I recently starting following some Buildspace tutorials, and wanted to share some high level concepts that I learned!

In this post, I’ll cover what a smart contract is and how you use it, by comparing it with web2 concepts that are more familiar to most people.

As outlined above, smart contracts can be directly compared to many existing Web2 concepts in terms of what they enable. They just enable things slightly differently in a distributed, transparent way.

What is it? Code deployed on blockchain vs deployed on servers / cloud that are centrally owned.

How do you use it? You’re calling functions, just like you would an API.

What do you need to access it? Of course, you need to tell the smart contract who you are!

What do you need to deploy it? Similarly to deploying to a server, you need to tell the blockchain who you are and how to recognize you.

So deploying a smart contract is pretty interesting, and honestly a little annoying because it requires several services. In the tutorial, we were using a combination of HardHat, QuickNode, and Metamask to deploy things.

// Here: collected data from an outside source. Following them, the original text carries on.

(* ===== verification/TrackerSync.v ===== *)
(** * Hunk tracker: a notification brings a file up to date

    What one handled file notification leaves behind, on every path through
    [process_file_change] of [actor/mutations.rs]; and runs in which the tracker departs
    from its documentation. *)

From S2P Require Import Prelude Text HunkTypes HunkDiff HunkDiffProps FileUtils Tracker.
From S2P Require Import TrackerActions TrackerMutations TrackerQueries TrackerActor TrackerInv.
From S2P Require Import TrackerOps TrackerTheorems.

#[local] Arguments take_baseline : simpl never.

Section sync.
Context `{D : DiffEngine} (env : Env).

(** A file state whose hunks are the diff of its contents, with this content
    and this authorship. *)
Definition synced (path : Path) (cur : FileContentState) (agent : bool) (st : FileHunkState) : Prop :=
  current_content st = cur ∧ is_agent_file st = agent
  ∧ is_content_diff path (baseline st) cur (hunks st).

Lemma recompute_synced path cur source a st :
  file_states a !! path = Some st →
  ∃ st', file_states (recompute_hunks env path cur source a) !! path = Some st'
    ∧ baseline st' = baseline st
    ∧ synced path (default missing_content cur) (is_agent_file st) st'.
Proof.
  intros Hst. destruct (recompute_file env path cur source a st Hst) as (hs & n & Ehs & HF & _).
  eexists. rewrite HF, lookup_insert_eq. split; [done|]. split; [done|].
  split; [done|]. split; [done|]. by eapply recomputed_diff.
Qed.

Lemma track_file_lookup path b c agent a :
  file_states (track_file path b c agent a) !! path = Some (new_file_state b c agent).
Proof. simpl. apply lookup_insert_eq. Qed.

Lemma non_diffable_synced path b c agent :
  is_diffable b = false → is_diffable c = false →
  is_content_diff path b c (hunks (new_file_state b c agent)).
Proof. by destruct b, c. Qed.

Lemma same_content_synced path c : is_content_diff path c c [].
Proof.
  destruct c; simpl; try done. unfold is_diff_of, compute_hunks. by rewrite decide_True.
Qed.

(** Reading a baseline changes only what is known of the repository. *)
Lemma take_baseline_frame path pre a :
  file_states (take_baseline env path pre a).2 = file_states a
  ∧ mode (take_baseline env path pre a).2 = mode a
  ∧ fs (take_baseline env path pre a).2 = fs a
  ∧ in_dirty_cache (take_baseline env path pre a).2 path = in_dirty_cache a path.
Proof. unfold take_baseline, read_baseline, in_dirty_cache, cache_key. by repeat case_match. Qed.

Lemma is_ignored_spec path b a :
  is_ignored env path b a = true →
  b = Missing ∧ in_dirty_cache a path = false.
Proof.
  unfold is_ignored. intros H. by breflect.
Qed.

(** One handled change of a tracked file. *)
Lemma tracked_synced path a st :
  file_states a !! path = Some st →
  let disk := read_file_bounded (io env) (fs a) path in
  ∃ st', file_states (handle_file_change env path a) !! path = Some st'
    ∧ synced path (current_content st') (is_agent_file st) st'
    ∧ (current_content st' = disk
       ∨ (baseline_accepted st = true ∧ baseline st' = current_content st'
          ∧ content_matches_head a path disk (current_content st') = true)).
Proof.
  intros Hst. cbn zeta. unfold handle_file_change, process_file_change. rewrite Hst.
  set (disk := read_file_bounded (io env) (fs a) path).
  assert (∀ a1, file_states a1 = file_states a →
    ∃ st', file_states (recompute_hunks env path (Some disk) (external_source path a1) a1) !! path
             = Some st'
      ∧ synced path (current_content st') (is_agent_file st) st' ∧ current_content st' = disk) as Hrec.
  { intros a1 HF.
    destruct (recompute_synced path (Some disk) (external_source path a1) a1 st)
      as (st' & E & _ & Hc & Hr); [by rewrite HF|].
    exists st'. rewrite Hc. by split. }
  destruct (baseline_accepted st) eqn:Hacc; [|destruct (Hrec a eq_refl) as (st' & ? & ? & ?); eauto].
  destruct (take_baseline_frame path None a) as (HF & _ & _ & Hdc).
  destruct (take_baseline env path None a) as [head a1]. simpl in HF, Hdc.
  destruct (content_matches_head a1 path disk head) eqn:Hm;
    [|destruct (Hrec a1 HF) as (st' & ? & ? & ?); eauto].
  simpl. rewrite lookup_insert_eq. eexists. split; [done|]. split.
  - split; [done|]. split; [done|]. apply same_content_synced.
  - right. split; [done|]. split; [done|].
    unfold content_matches_head in *. by rewrite <-Hdc.
Qed.

(** One handled change of an untracked file. *)
Lemma untracked_synced path a :
  file_states a !! path = None → mode a = AllDirty →
  let disk := read_file_bounded (io env) (fs a) path in
  match file_states (handle_file_change env path a) !! path with
  | None => (read_baseline env path a).1 = Missing ∧ in_dirty_cache a path = false
  | Some st =>
      synced path (current_content st) false st
      ∧ (current_content st = disk
         ∨ is_diffable disk = false ∧ is_diffable (baseline st) = true
           ∧ current_content st = Missing)
  end.
Proof.
  intros Hst Hmode. cbn zeta. unfold handle_file_change, process_file_change, track_non_diffable.
  rewrite Hst, decide_False, decide_True by (rewrite Hmode; done).
  change (read_baseline env path a).1 with (take_baseline env path None a).1.
  set (disk := read_file_bounded (io env) (fs a) path).
  destruct (take_baseline_frame path None a) as (HF & _ & _ & Hdc).
  destruct (take_baseline env path None a) as [b a1]. simpl in HF, Hdc |- *.
  destruct (is_ignored env path b a1) eqn:Hig.
  { apply is_ignored_spec in Hig as [-> Hig]. rewrite Hdc in Hig.
    destruct (is_diffable disk); simpl; by rewrite HF, Hst. }
  destruct (is_diffable disk) eqn:Hd; simpl.
  - destruct (recompute_synced path (Some disk)
      (external_source path (track_file path b missing_content false a1))
      _ _ (track_file_lookup path b missing_content false a1)) as (st' & -> & _ & Hc & Hr).
    rewrite Hc. split; [done|by left].
  - destruct (is_diffable b) eqn:Hb.
    + destruct (recompute_synced path None External _ _
        (track_file_lookup path b disk false a1)) as (st' & -> & Eb & Hc & Hr).
      rewrite Hc. split; [done|]. right. by rewrite Eb.
    + rewrite track_file_lookup. split; [|by left].
      split; [done|]. split; [done|]. by apply non_diffable_synced.
Qed.

End sync.

(** A notification brings a file up to date.  Once a change of a path is
    handled, in [AllDirty] mode or for a tracked file, the hunks of the file
    are exactly the diff of its two contents, and its content is the one read
    from disk, with two exceptions of the code: an untracked file whose content
    cannot be diffed although its HEAD version can is recorded as missing, and
    a file restored to HEAD after an acceptance takes HEAD as both contents.
    Only a file that is not in HEAD and not reported dirty stays untracked. *)
Theorem file_change_synced `{D : DiffEngine} (env : Env) (a : Actor) (path : Path) :
  mode a = AllDirty ∨ is_Some (file_states a !! path) →
  let disk := read_file_bounded (io env) (fs a) path in
  match file_states a !! path, file_states (handle_file_change env path a) !! path with
  | None, None => (read_baseline env path a).1 = Missing ∧ in_dirty_cache a path = false
  | Some _, None => False
  | old, Some st =>
      synced path (current_content st) (default false (is_agent_file <$> old)) st
      ∧ (current_content st = disk
         ∨ old = None ∧ is_diffable disk = false ∧ is_diffable (baseline st) = true
           ∧ current_content st = Missing
         ∨ (baseline_accepted <$> old = Some true ∧ baseline st = current_content st
            ∧ content_matches_head a path disk (current_content st) = true))
  end.
Proof.
  intros Hmode. cbn zeta. destruct (file_states a !! path) as [st|] eqn:Hst.
  - destruct (tracked_synced env path a st Hst) as (st' & -> & Hs & [Hc|(? & ? & ?)]);
      (split; [done|]); [by left|right; right].
    split; [simpl; by f_equal|done].
  - destruct Hmode as [Hmode|[? ?]]; [|done].
    pose proof (untracked_synced env path a Hst Hmode) as H.
    destruct (file_states (handle_file_change env path a) !! path); [|done].
    destruct H as (Hs & [Hc|Hc]); (split; [done|]); [by left|right; left; by split].
Qed.

(** The user's edit of the agent's file, notified: the file's hunks are the
    diff from the committed text to what is on disk. *)
Lemma file_change_synced_witness :
  match file_states (handle_file_change (demo_env true) demo_path demo_actor1) !! demo_path with
  | Some st => current_content st = Full demo_edit2
      ∧ is_content_diff demo_path (baseline st) (current_content st) (hunks st)
  | None => False
  end.
Proof.
  pose proof (file_change_synced (demo_env true) demo_actor1 demo_path) as H.
  assert (mode demo_actor1 = AllDirty ∨ is_Some (file_states demo_actor1 !! demo_path)) as Hm.
  { right. eexists. vm_compute. reflexivity. }
  specialize (H Hm). cbn zeta in H.
  destruct (file_states demo_actor1 !! demo_path) as [st0|] eqn:E0; [|destruct Hm as [?|[? ?]]; discriminate].
  destruct (file_states (handle_file_change _ _ _) !! demo_path) as [st|] eqn:E; [|exact H].
  split.
  - assert (current_content <$> file_states (handle_file_change (demo_env true) demo_path demo_actor1)
      !! demo_path = Some (Full demo_edit2)) as Hc by (vm_compute; reflexivity).
    rewrite E in Hc. injection Hc as Hc. exact Hc.
  - apply H.
Defined.

(** ** Attribution *)

Definition nine : list string := ["a"; "b"; "c"; "d"; "e"; "f"; "g"; "h"; "i"].

(** An agent's hunk on line 2 (turn 1) and the user's on lines 5 and 8. *)
Definition mixed_env : Env :=
  mkEnv demo_gen 0 (demo_io true) Some (λ _, Some demo_wd)
    (λ _, Some (HeadBlob (demo_text nine))) true (λ _, Some []) (Some "c0") None.
Definition mixed_fs : Fs :=
  {[ demo_path := RegularFile (demo_text ["a"; "X"; "c"; "d"; "U"; "f"; "g"; "V"; "i"]) ]}.
Definition mixed_actor : Actor :=
  handle_file_change mixed_env demo_path
    (record_agent_write mixed_env demo_path
       (demo_text ["a"; "X"; "c"; "d"; "e"; "f"; "g"; "h"; "i"]) 1 None
       (new_actor demo_wd AgentOnly 0 mixed_fs)).

Definition sources_of (a : Actor) : list HunkSource :=
  hunk_source <$> get_hunks_for_path a demo_path.

Example mixed_sources :
  sources_of mixed_actor = [AgentEdit 1; ExternalEditOnAgentFile; ExternalEditOnAgentFile].
Proof. vm_compute. reflexivity. Qed.

(** Accepting the user's last hunk attributes the user's other hunk to the
    agent's turn, so that rejecting the turn afterwards reverts the user's
    line 5. *)
Definition after_accept : Actor :=
  match get_hunks_for_path mixed_actor demo_path with
  | [_; _; h] => (apply_hunk_action mixed_env (hunk_id h) Accept mixed_actor).1
  | _ => mixed_actor
  end.

Example accept_misattributes_user_hunk : sources_of after_accept = [AgentEdit 1; AgentEdit 1].
Proof. vm_compute. reflexivity. Qed.

Example reject_turn_reverts_user_line :
  fs (apply_turn_action mixed_env 1 Reject after_accept).1 !! demo_path
  = Some (RegularFile (demo_text ["a"; "b"; "c"; "d"; "e"; "f"; "g"; "V"; "i"])).
Proof. vm_compute. reflexivity. Qed.

(** A later write by the agent elsewhere in the file attributes the user's
    hunks to the agent's new turn. *)
Example agent_write_misattributes :
  sources_of (record_agent_write mixed_env demo_path
    (demo_text ["A"; "X"; "c"; "d"; "U"; "f"; "g"; "V"; "i"]) 2 None mixed_actor)
  = [AgentEdit 2; AgentEdit 2; AgentEdit 2].
Proof. vm_compute. reflexivity. Qed.

(** ** Patching *)

(** Removing the second of two lines, the first being blank, loses the blank
    line's newline. *)
Example patch_loses_blank_line : patch_lines (txtln "" ++ txtln "x") 2 1 [] = [].
Proof. vm_compute. reflexivity. Qed.

(** Patching a line of a CRLF text rewrites the other line endings. *)
Example patch_rewrites_crlf :
  patch_lines (txt "a" ++ [CR; LF] ++ txt "b" ++ [CR; LF]) 2 1 (txtln "c") = demo_text ["a"; "c"].
Proof. vm_compute. reflexivity. Qed.

(** Accepting text into an empty baseline leaves it without its final newline,
    so the hunk stays. *)
Example accept_into_empty : patch_lines [] 1 0 (txtln "a") = txt "a".
Proof. vm_compute. reflexivity. Qed.

(** The header of a hunk's patch gives the start in the old file for the new
    one: after an insertion above it, the new side starts a line later. *)
Example patch_header_new_start :
  take 16 <$> generate_hunk_patch (demo_text nine)
    (demo_text ["0"; "a"; "b"; "c"; "d"; "e"; "f"; "g"; "X"; "i"])
    (mkHunk "h" demo_path (mkLineInfo 8 1 9 1) External (Some (txtln "h")) (txtln "X") None 0 false)
  = Some (txt "@@ -5,5 +5,5 @@" ++ [LF]).
Proof. vm_compute. reflexivity. Qed.

(** ** Events *)

(** Two insertions of the same text: recomputing the unchanged file announces
    that the first one moved to the place of the second. *)
Definition twins_env : Env :=
  mkEnv demo_gen 0 (demo_io true) Some (λ _, Some demo_wd)
    (λ _, Some (HeadBlob (demo_text ["a"; "b"; "c"]))) true (λ _, Some []) (Some "c0") None.
Definition twins_text : text := demo_text ["x"; "a"; "b"; "x"; "c"].
Definition twins_actor : Actor :=
  record_agent_write twins_env demo_path twins_text 1 None
    (new_actor demo_wd AgentOnly 0 {[ demo_path := RegularFile twins_text ]}).

Example unchanged_file_reports_move :
  drop (length (events twins_actor)) (events (handle_file_change twins_env demo_path twins_actor))
  = [HunkMoved demo_path "0" (mkLineInfo 3 0 4 1)].
Proof. vm_compute. reflexivity. Qed.

(** Writing binary content drops the pending hunks of a file without any event
    and leaves them in the turn index. *)
Definition binary_text : text := txt "a" ++ [NUL].
Definition after_binary : Actor :=
  record_agent_write (demo_env true) demo_path binary_text 2 None demo_actor1.

Example binary_write_drops_hunks_silently :
  get_hunks_for_path after_binary demo_path = []
  ∧ events after_binary = events demo_actor1
  ∧ turn_index after_binary !! 1 = Some {[ "0" ]}.
Proof. vm_compute. split; [reflexivity|]. split; reflexivity. Qed.

(** ** Files *)

(** A file committed as text that is binary on disk is recorded as deleted when
    it is first noticed, and rejecting that deletion overwrites it. *)
Definition binary_fs : Fs := {[ demo_path := RegularFile binary_text ]}.
Definition binary_actor : Actor :=
  handle_file_change (demo_env true) demo_path (new_actor demo_wd AllDirty 0 binary_fs).

Example binary_file_recorded_as_deleted :
  (current_content <$> file_states binary_actor !! demo_path) = Some Missing
  ∧ old_text <$> get_hunks_for_path binary_actor demo_path = [Some demo_base]
  ∧ fs (apply_all_action (demo_env true) Reject binary_actor).1 !! demo_path
    = Some (RegularFile demo_base).
Proof. vm_compute. split; [reflexivity|]. split; reflexivity. Qed.

(** A read that returns fewer bytes than a small file has truncates it. *)
Example short_read_truncates :
  read_file_bounded (mkIoEnv (λ _, true) (λ _ _, Some 2) (λ _, true) (λ _, true) (λ _, true)
    (λ _, true) (λ _, false)) {[ demo_path := RegularFile (txtln "hello") ]} demo_path
  = Full (txt "he").
Proof. vm_compute. reflexivity. Qed.

(** After an accepted deletion the baseline is an empty file: rejecting the
    file's re-creation leaves an empty file on disk. *)
Definition deleted_actor : Actor :=
  (apply_all_action (demo_env true) Accept
     (handle_file_deleted (demo_env true) demo_path (new_actor demo_wd AllDirty 0 ∅))).1.
Definition recreated_actor : Actor :=
  record_agent_write (demo_env true) demo_path (txtln "new") 1 None deleted_actor.

Example reject_recreated_leaves_empty_file :
  fs (apply_all_action (demo_env true) Reject recreated_actor).1 !! demo_path
  = Some (RegularFile []).
Proof. vm_compute. reflexivity. Qed.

I’m sure there might be more end-to-end services that can do all of this.

Essentially what you have to do is get a Metamask private key for the network you’re trying to deploy to. Then, you can deploy your code to a QuickNode URL, and QuickNode will handle broadcasting your contract and making sure it gets put onto the blockchain. Once that’s done, you’ll get an address back.

What’s really interesting is that smart contracts are IMMUTABLE. So everytime you make a change and deploy, you have to change the address of your contract that is being called from your UI (or backend code). That’s pretty crazy!

Meanwhile on the user end, you just leverage everything that’s been built, connect your wallet, and pay gas to run functions.

What was interesting here is that gas depends on how many transactions you make, so if there is a lot of logic in the backend determining how many transactions to make, you might end up paying more gas than expected. In these cases, you can set a gas limit and fail if the limit is hit.